The problem: In the entries below, find the line with "From Stdlib Require Import Ascii String." and the line with "match r with". Print those two and everything between them exactly, and nothing else.

The data:

*** Begin section ***

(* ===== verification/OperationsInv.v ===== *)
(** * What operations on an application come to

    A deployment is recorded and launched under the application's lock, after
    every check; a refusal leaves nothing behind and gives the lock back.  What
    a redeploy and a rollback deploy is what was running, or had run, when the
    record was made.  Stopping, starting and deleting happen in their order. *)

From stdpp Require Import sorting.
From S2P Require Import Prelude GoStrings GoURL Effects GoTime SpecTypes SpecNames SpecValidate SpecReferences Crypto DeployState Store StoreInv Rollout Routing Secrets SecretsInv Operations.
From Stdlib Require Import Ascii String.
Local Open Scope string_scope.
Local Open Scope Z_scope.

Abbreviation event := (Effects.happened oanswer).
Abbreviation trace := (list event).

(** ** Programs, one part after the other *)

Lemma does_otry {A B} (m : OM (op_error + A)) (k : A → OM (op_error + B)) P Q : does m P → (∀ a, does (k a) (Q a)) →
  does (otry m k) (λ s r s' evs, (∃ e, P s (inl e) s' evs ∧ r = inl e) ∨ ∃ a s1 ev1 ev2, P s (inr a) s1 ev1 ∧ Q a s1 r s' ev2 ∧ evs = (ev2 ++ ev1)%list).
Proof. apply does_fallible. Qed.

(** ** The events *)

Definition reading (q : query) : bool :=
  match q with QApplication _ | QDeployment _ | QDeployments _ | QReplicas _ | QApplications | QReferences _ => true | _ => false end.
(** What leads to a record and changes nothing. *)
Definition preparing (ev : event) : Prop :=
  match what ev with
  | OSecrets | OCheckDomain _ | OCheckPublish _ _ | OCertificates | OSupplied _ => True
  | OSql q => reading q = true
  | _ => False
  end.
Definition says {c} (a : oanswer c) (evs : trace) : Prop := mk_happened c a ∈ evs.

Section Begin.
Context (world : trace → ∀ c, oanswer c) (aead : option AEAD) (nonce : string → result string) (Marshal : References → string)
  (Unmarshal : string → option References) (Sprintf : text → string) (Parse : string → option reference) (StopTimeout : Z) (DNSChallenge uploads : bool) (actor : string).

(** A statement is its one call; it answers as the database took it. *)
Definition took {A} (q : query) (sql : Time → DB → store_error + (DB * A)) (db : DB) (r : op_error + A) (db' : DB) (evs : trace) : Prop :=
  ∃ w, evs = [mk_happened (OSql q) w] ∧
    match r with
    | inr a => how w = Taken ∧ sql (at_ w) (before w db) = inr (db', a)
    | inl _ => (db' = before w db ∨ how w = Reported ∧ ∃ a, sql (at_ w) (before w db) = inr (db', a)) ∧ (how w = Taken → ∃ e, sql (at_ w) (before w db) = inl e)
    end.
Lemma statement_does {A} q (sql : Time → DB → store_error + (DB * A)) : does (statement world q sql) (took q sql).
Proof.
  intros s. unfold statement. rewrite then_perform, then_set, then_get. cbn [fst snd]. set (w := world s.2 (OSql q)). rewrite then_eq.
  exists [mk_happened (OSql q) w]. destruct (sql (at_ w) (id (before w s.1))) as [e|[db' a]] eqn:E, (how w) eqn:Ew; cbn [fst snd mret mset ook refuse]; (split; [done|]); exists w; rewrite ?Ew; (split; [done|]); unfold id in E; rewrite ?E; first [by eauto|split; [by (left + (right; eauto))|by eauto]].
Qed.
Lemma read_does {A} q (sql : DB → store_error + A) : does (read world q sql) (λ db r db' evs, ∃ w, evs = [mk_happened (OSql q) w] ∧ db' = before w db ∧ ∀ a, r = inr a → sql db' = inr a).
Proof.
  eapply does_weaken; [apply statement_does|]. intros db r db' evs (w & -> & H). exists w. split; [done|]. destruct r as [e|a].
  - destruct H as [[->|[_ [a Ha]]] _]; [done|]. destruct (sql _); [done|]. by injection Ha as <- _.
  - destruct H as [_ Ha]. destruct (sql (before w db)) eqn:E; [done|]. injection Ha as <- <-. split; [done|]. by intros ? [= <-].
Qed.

*** End section ***

Answer section:
From Stdlib Require Import Ascii String.
Local Open Scope string_scope.
Local Open Scope Z_scope.

Abbreviation event := (Effects.happened oanswer).
Abbreviation trace := (list event).

(** ** Programs, one part after the other *)

Lemma does_otry {A B} (m : OM (op_error + A)) (k : A → OM (op_error + B)) P Q : does m P → (∀ a, does (k a) (Q a)) →
  does (otry m k) (λ s r s' evs, (∃ e, P s (inl e) s' evs ∧ r = inl e) ∨ ∃ a s1 ev1 ev2, P s (inr a) s1 ev1 ∧ Q a s1 r s' ev2 ∧ evs = (ev2 ++ ev1)%list).
Proof. apply does_fallible. Qed.

(** ** The events *)

Definition reading (q : query) : bool :=
  match q with QApplication _ | QDeployment _ | QDeployments _ | QReplicas _ | QApplications | QReferences _ => true | _ => false end.
(** What leads to a record and changes nothing. *)
Definition preparing (ev : event) : Prop :=
  match what ev with
  | OSecrets | OCheckDomain _ | OCheckPublish _ _ | OCertificates | OSupplied _ => True
  | OSql q => reading q = true
  | _ => False
  end.
Definition says {c} (a : oanswer c) (evs : trace) : Prop := mk_happened c a ∈ evs.

Section Begin.
Context (world : trace → ∀ c, oanswer c) (aead : option AEAD) (nonce : string → result string) (Marshal : References → string)
  (Unmarshal : string → option References) (Sprintf : text → string) (Parse : string → option reference) (StopTimeout : Z) (DNSChallenge uploads : bool) (actor : string).

(** A statement is its one call; it answers as the database took it. *)
Definition took {A} (q : query) (sql : Time → DB → store_error + (DB * A)) (db : DB) (r : op_error + A) (db' : DB) (evs : trace) : Prop :=
  ∃ w, evs = [mk_happened (OSql q) w] ∧
    match r with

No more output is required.